[Given data — start]

(* ===== verification/Apic.v ===== *)
(** * lapic.c, and ioapic.c's initialisation: the interrupt controllers, and the real-time clock

    The registers of the controllers are memory-mapped.  A loop that waits for
    a device takes as many polls as the device needs, [patience] at most. *)

From S2P Require Import Prelude Kernel Spinlock CString Io Ioapic Console.

Section apic.
  Context {Dv : Devices} (patience : nat).

(** ** ioapic.c *)

Definition ioapicinit : K unit :=
  modhw (λ h, h <| ioapic := P2V IOAPIC |>) ;;
  v ← ioapicread REG_VER;
  let maxintr := Z.land (Z.shiftr v 16) 0xFF in
  v ← ioapicread REG_ID;
  let id := Z.shiftr v 24 in
  ioid ← gethw ioapicid;
  (if negb (id =? ioid) then
     cprintf (chars "ioapicinit: id isn't equal to ioapicid; not a MP" ++ [10]) []
   else mret tt) ;;
  iterM (λ i, let i := Z.of_nat i in
              ioapicwrite (REG_TABLE + 2 * i) (Z.lor INT_DISABLED (T_IRQ0 + i)) ;;
              ioapicwrite (REG_TABLE + 2 * i + 1) 0)
    (seq 0 (S (Z.to_nat maxintr))).

(** ** lapic.c *)

Definition ID : Z := 0x20 / 4.
Definition VER : Z := 0x30 / 4.
Definition TPR : Z := 0x80 / 4.
Definition EOI : Z := 0xB0 / 4.
Definition SVR : Z := 0xF0 / 4.
Definition ENABLE : Z := 0x100.
Definition ESR : Z := 0x280 / 4.
Definition ICRLO : Z := 0x300 / 4.
Definition INIT : Z := 0x500.
Definition STARTUP : Z := 0x600.
Definition DELIVS : Z := 0x1000.
Definition ASSERT : Z := 0x4000.
Definition LEVEL : Z := 0x8000.
Definition BCAST : Z := 0x80000.
Definition ICRHI : Z := 0x310 / 4.
Definition TIMER : Z := 0x320 / 4.
Definition X1 : Z := 0xB.
Definition PERIODIC : Z := 0x20000.
Definition PCINT : Z := 0x340 / 4.
Definition LINT0 : Z := 0x350 / 4.
Definition LINT1 : Z := 0x360 / 4.
Definition ERROR : Z := 0x370 / 4.
Definition MASKED : Z := 0x10000.
Definition TICR : Z := 0x380 / 4.
Definition TDCR : Z := 0x3E0 / 4.

(** [lapic[index]]. *)
Definition lapicr (index : Z) : K Z := a ← gethw lapic; readl (a + 4 * index).

Definition lapicw (index value : Z) : K unit :=
  a ← gethw lapic;
  writel (a + 4 * index) value ;;
  lapicr ID ;;
  mret tt.

Definition lapicinit : K unit :=
  a ← gethw lapic;
  if a =? 0 then mret tt else
  lapicw SVR (Z.lor ENABLE (T_IRQ0 + IRQ_SPURIOUS)) ;;
  lapicw TDCR X1 ;;
  lapicw TIMER (Z.lor PERIODIC (T_IRQ0 + IRQ_TIMER)) ;;
  lapicw TICR 10000000 ;;
  lapicw LINT0 MASKED ;;
  lapicw LINT1 MASKED ;;
  v ← lapicr VER;
  (if Z.land (Z.shiftr v 16) 0xFF >=? 4 then lapicw PCINT MASKED else mret tt) ;;
  lapicw ERROR (T_IRQ0 + IRQ_ERROR) ;;
  lapicw ESR 0 ;;
  lapicw ESR 0 ;;
  lapicw EOI 0 ;;
  lapicw ICRHI 0 ;;
  lapicw ICRLO (Z.lor (Z.lor BCAST INIT) LEVEL) ;;
  poll patience (v ← lapicr ICRLO; mret (if Z.land v DELIVS =? 0 then Some tt else None)) ;;
  lapicw TPR 0.

(** [for(i = 0; i < ncpu; ++i) if(cpus[i].apicid == apicid) return i;] *)
Fixpoint find_cpu (cs : list percpu) (n : nat) (i : Z) (id : Z) : option Z :=
  match n, cs with
  | S n, c :: cs => if apicid c =? id then Some i else find_cpu cs n (i + 1) id
  | _, _ => None
  end.

(** The warning about enabled interrupts, printed at most once and with the
    caller's address, is left out. *)
Definition cpunum : K Z :=
  a ← gethw lapic;
  if a =? 0 then mret 0 else
  v ← lapicr ID;
  let id := Z.shiftr v 24 in
  h ← getw w_hw;
  match find_cpu (cpus h) (Z.to_nat (ncpu h)) 0 id with
  | Some i => mret i
  | None => panic "unknown apicid"
  end.

Definition lapiceoi : K unit :=
  a ← gethw lapic;
  if negb (a =? 0) then lapicw EOI 0 else mret tt.

Definition microdelay (us : Z) : K unit := mret tt.

Definition CMOS_PORT : Z := 0x70.
Definition CMOS_RETURN : Z := 0x71.

(** [wrv] points to two 16-bit words. *)
Definition lapicstartap (id addr : Z) : K unit :=
  outb CMOS_PORT 0xF ;;
  outb (CMOS_PORT + 1) 0x0A ;;
  let wrv := P2V (Z.lor (Z.shiftl 0x40 4) 0x67) in
  modw (λ w, w <| w_mem ::= λ m, wr_bytes m wrv (le_bytes 2 0) |>) ;;
  modw (λ w, w <| w_mem ::= λ m, wr_bytes m (wrv + 2) (le_bytes 2 (Z.shiftr addr 4)) |>) ;;
  lapicw ICRHI (Z.shiftl id 24) ;;
  lapicw ICRLO (Z.lor (Z.lor INIT LEVEL) ASSERT) ;;
  microdelay 200 ;;
  lapicw ICRLO (Z.lor INIT LEVEL) ;;
  microdelay 100 ;;
  iterM (λ _ : nat,
           lapicw ICRHI (Z.shiftl id 24) ;;
           lapicw ICRLO (Z.lor STARTUP (Z.shiftr addr 12)) ;;
           microdelay 200) (seq 0 2).

(** ** The clock *)

Definition CMOS_STATA : Z := 0x0a.
Definition CMOS_STATB : Z := 0x0b.
Definition CMOS_UIP : Z := Z.shiftl 1 7.
Definition SECS : Z := 0x00.
Definition MINS : Z := 0x02.
Definition HOURS : Z := 0x04.
Definition DAY : Z := 0x07.
Definition MONTH : Z := 0x08.
Definition YEAR : Z := 0x09.

Record rtcdate := mk_rtcdate { second : Z; minute : Z; hour : Z; day : Z; month : Z; year : Z }.
#[export] Instance rtcdate_eq_dec : EqDecision rtcdate.
Proof. solve_decision. Defined.

Definition cmos_read (reg : Z) : K Z :=
  outb CMOS_PORT reg ;;
  microdelay 200 ;;
  inb CMOS_RETURN.

Definition fill_rtcdate : K rtcdate :=
  s ← cmos_read SECS;
  mi ← cmos_read MINS;
  h ← cmos_read HOURS;
  d ← cmos_read DAY;
  mo ← cmos_read MONTH;
  y ← cmos_read YEAR;
  mret (mk_rtcdate s mi h d mo y).

(** The macro [CONV]. *)
Definition CONV (x : Z) : Z := u32 (Z.shiftr x 4 * 10 + Z.land x 0xf).

Definition cmostime : K rtcdate :=
  sb ← cmos_read CMOS_STATB;
  let bcd := Z.land sb (Z.shiftl 1 2) =? 0 in
  t1 ← poll patience (
    t1 ← fill_rtcdate;
    a ← cmos_read CMOS_STATA;
    if negb (Z.land a CMOS_UIP =? 0) then mret None else
    t2 ← fill_rtcdate;
    mret (if decide (t1 = t2) then Some t1 else None));
  let t1 := if bcd then mk_rtcdate (CONV (second t1)) (CONV (minute t1)) (CONV (hour t1))
                          (CONV (day t1)) (CONV (month t1)) (CONV (year t1))
            else t1 in
  mret (mk_rtcdate (second t1) (minute t1) (hour t1) (day t1) (month t1) (u32 (year t1 + 2000))).
End apic.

[Given data — finish]

• [Task brief]:
Take from the material above the lines running from the one with "(seq 0 (S (Z.to_nat maxintr)))." through the one with "Definition STARTUP : Z := 0x600.", and repeat them exactly, with nothing else.

• [Solution]:
    (seq 0 (S (Z.to_nat maxintr))).

(** ** lapic.c *)

Definition ID : Z := 0x20 / 4.
Definition VER : Z := 0x30 / 4.
Definition TPR : Z := 0x80 / 4.
Definition EOI : Z := 0xB0 / 4.
Definition SVR : Z := 0xF0 / 4.
Definition ENABLE : Z := 0x100.
Definition ESR : Z := 0x280 / 4.
Definition ICRLO : Z := 0x300 / 4.
Definition INIT : Z := 0x500.
Definition STARTUP : Z := 0x600.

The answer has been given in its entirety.